TMIC-36. SPATIAL ARCHITECTURE OF HIGH-GRADE GLIOMA REVEALS TUMOR HETEROGENEITY WITHIN DISTINCT DOMAINS

Abstract

Abstract High-grade gliomas are aggressive primary brain cancers with poor response to standard regimens, driven by immense heterogeneity. In isocitrate dehydrogenase (IDH) wild-type high-grade glioma (glioblastoma, GBM), increased intra-tumoral heterogeneity is associated with more aggressive disease. Recently, spatial technologies have emerged to dissect this complex heterogeneity within the tumor ecosystem by preserving cellular organization in situ.
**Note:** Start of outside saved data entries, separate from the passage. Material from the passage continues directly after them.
Lemma withdrawn_per k pools p addr per h l r coins s s' pool :
  withdrawn k pools p addr per h l r coins s s' → pools !! p = Some pool → k + 1 < 2 ^ 64 →
  1 ≤ per + 1 < 2 ^ 64.
Proof.
  intros [_ _ W3 (hist1 & HSI & _) _ _ _ _ _] Hp Hk.
  destruct (fi_pools _ _ _ _ _ _ _ _ HSI p pool Hp) as (c & Hc & [_ _ _ _ _ _ _ Hpd _ _]).
  rewrite W3 in Hc. injection Hc as <-. cbn in Hpd. lia.
Qed.

Lemma handleMsgClaim_inv k h p addr s r s' :
  farm_inv farmAddr yieldAddr k s → k + 1 < 2 ^ 64 → outsider addr →
  handleMsgClaim h p addr s = (Ok r, s') → farm_inv farmAddr yieldAddr (k + 1) s'.
Proof.
  intros Hi Hk Ha. unfold handleMsgClaim. intros (o & s1 & [-> ->]%gets_Ok & Hr)%M_bind_Ok.
  destruct (fa_pools s !! p) as [pool|] eqn:Hp; [|done].
  assert (Fp_Name pool = p) as Ep by (by destruct (fi_pools _ _ _ _ _ _ _ _ Hi _ _ Hp) as (? & _ & [])).
  rewrite <- Ep in Hp. apply M_bind_Ok in Hr as ([pool' y] & s1 & Hcalc & Hr).
  apply (Calculate_yields k) in Hcalc as [-> Hy]; [|done..].
  apply M_bind_Ok in Hr as (rw & sW & Hw & Hr).
  apply (WithdrawRewards_Ok k h pool pool') in Hw as (l & per & Hl & HW); [|done..|apply Ha|apply Ha].
  pose proof HW as [W1 W2 W3 _ W4 W5 W6 W7 W8].
  pose proof (withdrawn_per _ _ _ _ _ _ _ _ _ _ _ _ HW (lookup_insert_eq _ _ _) Hk) as Hper.
  destruct (fi_locks _ _ _ _ _ _ _ _ Hi _ _ _ Hl) as [L1 L2 L3 (pool0 & c0 & Hp0 & _ & L4 & _)].
  assert (pool0 = pool) as -> by congruence.
  apply M_bind_Ok in Hr as (u1 & sU & Hup & Hr).
  eapply UpdateLockInfo_Ok in Hup as (U1 & U2 & U3 & U4 & U5); [|exact W3|done|by rewrite W1|done|done].
  cbn [Cr_Period] in U1, U5. replace (per + 1 - 1) with per in U1, U5 by lia.
  change ZeroDec with 0 in U1, U5. rewrite Z.add_0_r in U1, U5.
  apply M_bind_Ok in Hr as (paid & s3 & Hpay & Hr).
  apply payRewards_Ok in Hpay as (-> & Epaid & Wpaid & Hpaid); [|apply Hy|done].
  apply M_bind_Ok in Hr as (u2 & s3 & Hset & Hr). apply modify_Ok in Hset as ->. apply mret_Ok in Hr as [-> ->].
  unfold farm_inv. cbn [fa_pools fa_locks fa_historical fa_current fa_set_pools fa_swap].
  change (fa_coins (fa_set_pools _ sU)) with (fa_coins sU). rewrite U1, U2, U3, U4, W1, W2.
  assert (Fp_Name paid = Fp_Name pool) as -> by (rewrite Epaid, (yt_pool _ _ _ Hy); done).
  assert (<[Fp_Name pool := paid]> (fa_pools s)
    = <[Fp_Name pool := set_locked pool' (Fp_TotalValueLocked pool') (Fp_TotalAccumulatedRewards paid)]>
        (<[Fp_Name pool := pool']> (fa_pools s))) as -> by (rewrite insert_insert_eq; by f_equal).
  pose proof (yt_pool _ _ _ Hy) as Ey. destruct (fi_pools _ _ _ _ _ _ _ _ Hi _ _ Hp) as (c & _ & [A1 A2 A3 A4 _ _ _ _ _ _]).
  eapply settle_inv; [exact HW|apply lookup_insert_eq|exact Hl|lia|exact U5|done|done| | |done| |done].
  - rewrite Ey. pool_simpl. done.
  - lia.
  - intros d. rewrite W7. destruct (Li_Amount l). cbn. lia.
Qed.

Lemma handleMsgUnlock_inv k h msg s u s' :
  farm_inv farmAddr yieldAddr k s → k + 1 < 2 ^ 64 → outsider (Ml_Address msg) → 0 < Amount (Ml_Amount msg) →
  handleMsgUnlock h msg s = (Ok u, s') → farm_inv farmAddr yieldAddr (k + 1) s'.
Proof.
  intros Hi Hk Ha Hpos. unfold handleMsgUnlock. intros (o & s1 & [-> ->]%gets_Ok & Hr)%M_bind_Ok.
  destruct (fa_locks s !! (Ml_Address msg, Ml_PoolName msg)) as [l|] eqn:Hl0; [|done].
  apply M_bind_Ok in Hr as (u1 & s1 & [Hd1 ->]%guard_not_Ok & Hr). apply negb_false_iff, String.eqb_eq in Hd1.
  apply M_bind_Ok in Hr as (less & s1 & [Hless ->]%lift_Ok & Hr).
  apply M_bind_Ok in Hr as (u2 & s1 & [-> ->]%guard_not_Ok & Hr).
  assert (Amount (Ml_Amount msg) ≤ Amount (Li_Amount l)) as Hle.
  { unfold DecCoin_IsLT in Hless. destruct (negb _); [done|]. injection Hless as Hless. by apply Z.ltb_ge in Hless. }
  apply M_bind_Ok in Hr as (o & s1 & [-> ->]%gets_Ok & Hr).
  destruct (fa_pools s !! Ml_PoolName msg) as [pool|] eqn:Hp; [|done].
  destruct (fi_pools _ _ _ _ _ _ _ _ Hi _ _ Hp) as (c & _ & [Ep A2 A3 A4 _ _ _ _ _ _]).
  rewrite <- Ep in *. clear Ep.
  apply M_bind_Ok in Hr as (u3 & s1 & [Hd2 ->]%guard_not_Ok & Hr). apply negb_false_iff, String.eqb_eq in Hd2.
  apply M_bind_Ok in Hr as (rem & s1 & [_ ->]%lift_Ok & Hr).
  apply M_bind_Ok in Hr as (u4 & s1 & [_ ->]%guard_not_Ok & Hr).
  apply M_bind_Ok in Hr as ([pool' y] & s1 & Hcalc & Hr).
  apply (Calculate_yields k) in Hcalc as [-> Hy]; [|done..].
  apply M_bind_Ok in Hr as (rw & sW & Hw & Hr).
  apply (WithdrawRewards_Ok k h pool pool') in Hw as (l' & per & Hl & HW); [|done..|apply Ha|apply Ha].
  assert (l' = l) as -> by congruence. pose proof HW as [W1 W2 W3 _ W4 W5 W6 W7 W8].
  pose proof (withdrawn_per _ _ _ _ _ _ _ _ _ _ _ _ HW (lookup_insert_eq _ _ _) Hk) as Hper.
  destruct (fi_locks _ _ _ _ _ _ _ _ Hi _ _ _ Hl) as [L1 L2 L3 (pool0 & c0 & Hp0 & _ & L4 & _)].
  assert (pool0 = pool) as -> by congruence.
  apply M_bind_Ok in Hr as (u5 & sU & Hup & Hr).
  eapply UpdateLockInfo_Ok in Hup as (U1 & U2 & U3 & U4 & U5); [|exact W3|done|by rewrite W1|done|done].
  cbn [Cr_Period] in U1, U5. replace (per + 1 - 1) with per in U1, U5 by lia.
  apply M_bind_Ok in Hr as (cs & s3 & [Hcs ->]%lift_Ok & Hr). apply ToCoins_Ok in Hcs as [Wcs Hcs].
  apply M_bind_Ok in Hr as (u6 & sF & Hsend & Hr). apply wrapErr_Ok in Hsend.
  apply from_farm_Ok in Hsend as (EF & WF & F1 & F2); [|done|by rewrite U3].
  apply M_bind_Ok in Hr as (locked & s3 & [Hlk ->]%lift_Ok & Hr). apply DecCoin_Sub_Ok in Hlk as (Hlk1 & -> & _).
  apply M_bind_Ok in Hr as (paid & s3 & Hpay & Hr).
  apply payRewards_Ok in Hpay as (-> & Epaid & Wpaid & Hpaid); [|apply Hy|done].
  apply modify_Ok in Hr as ->. unfold farm_inv.
  assert (fa_locks sF = fa_locks sU ∧ fa_pools sF = fa_pools sU ∧ fa_historical sF = fa_historical sU ∧
    fa_current sF = fa_current sU) as (E1 & E2 & E3 & E4) by (rewrite EF; by split_and!).
  cbn [fa_pools fa_locks fa_historical fa_current fa_set_pools fa_swap].
  change (fa_coins (fa_set_pools _ sF)) with (fa_coins sF). rewrite E1, E2, E3, E4, U1, U2, U4, W1, W2.
  pose proof (yt_pool _ _ _ Hy) as Ey. pool_simpl.
  assert (Fp_Name paid = Fp_Name pool) as -> by (rewrite Epaid, Ey; done).
  assert (<[Fp_Name pool := paid]> (fa_pools s)
    = <[Fp_Name pool := set_locked pool'
          (mkDecCoin (Denom (Fp_TotalValueLocked pool')) (Amount (Fp_TotalValueLocked pool') - Amount (Ml_Amount msg)))
          (Fp_TotalAccumulatedRewards paid)]> (<[Fp_Name pool := pool']> (fa_pools s))) as ->
    by (rewrite insert_insert_eq; f_equal; exact Epaid).
  assert (Fp_TotalValueLocked pool' = Fp_TotalValueLocked pool ∧ Fp_MinLockAmount pool' = Fp_MinLockAmount pool) as [Et Em]
    by (rewrite Ey; done).
  eapply (settle_inv _ _ _ _ _ _ _ _ _ _ _ _ (Amount (Li_Amount l) - Amount (Ml_Amount msg)));
    [exact HW|apply lookup_insert_eq|exact Hl|lia|exact U5|done|done| | |done| |].
  - pool_simpl. by rewrite Et, Em.
  - pool_simpl. lia.
  - intros d. rewrite F1, U3, W7, Hcs. destruct (Li_Amount l) as [dn a], (Ml_Amount msg) as [dn' a'].
    cbn [Denom Amount] in *. subst dn'. rewrite !coin_at_one. destruct (String.eqb dn d); lia.
  - intros d. by rewrite F2, U3, W8.
Qed.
Here, we construct a high-resolution molecular landscape of GBM and IDH-mutant high-grade glioma patient samples to investigate the cellular subtypes and spatial communities that compose high-grade glioma using digital spatial profiling and spatial molecular imaging. This uncovered striking diversity of the tumor and immune microenvironment, that is embodied by the heterogeneity of the inferred copy-number alterations in the tumor. Reconstructing the tumor architecture revealed two distinct niches, one composed of tumor cell states that most closely resemble normal glial cells, associated with microglia; and the other niche populated by monocytes and mesenchymal tumor cells. We further reveal that communication between tumor and immune cells is underpinned by tumor-specific ligands, such as TGFb signaling in astrocyte-like tumor cells. This primary study reveals high levels of intra-tumoral heterogeneity in high-grade gliomas, associated with a diverse immune landscape within spatially localized regions.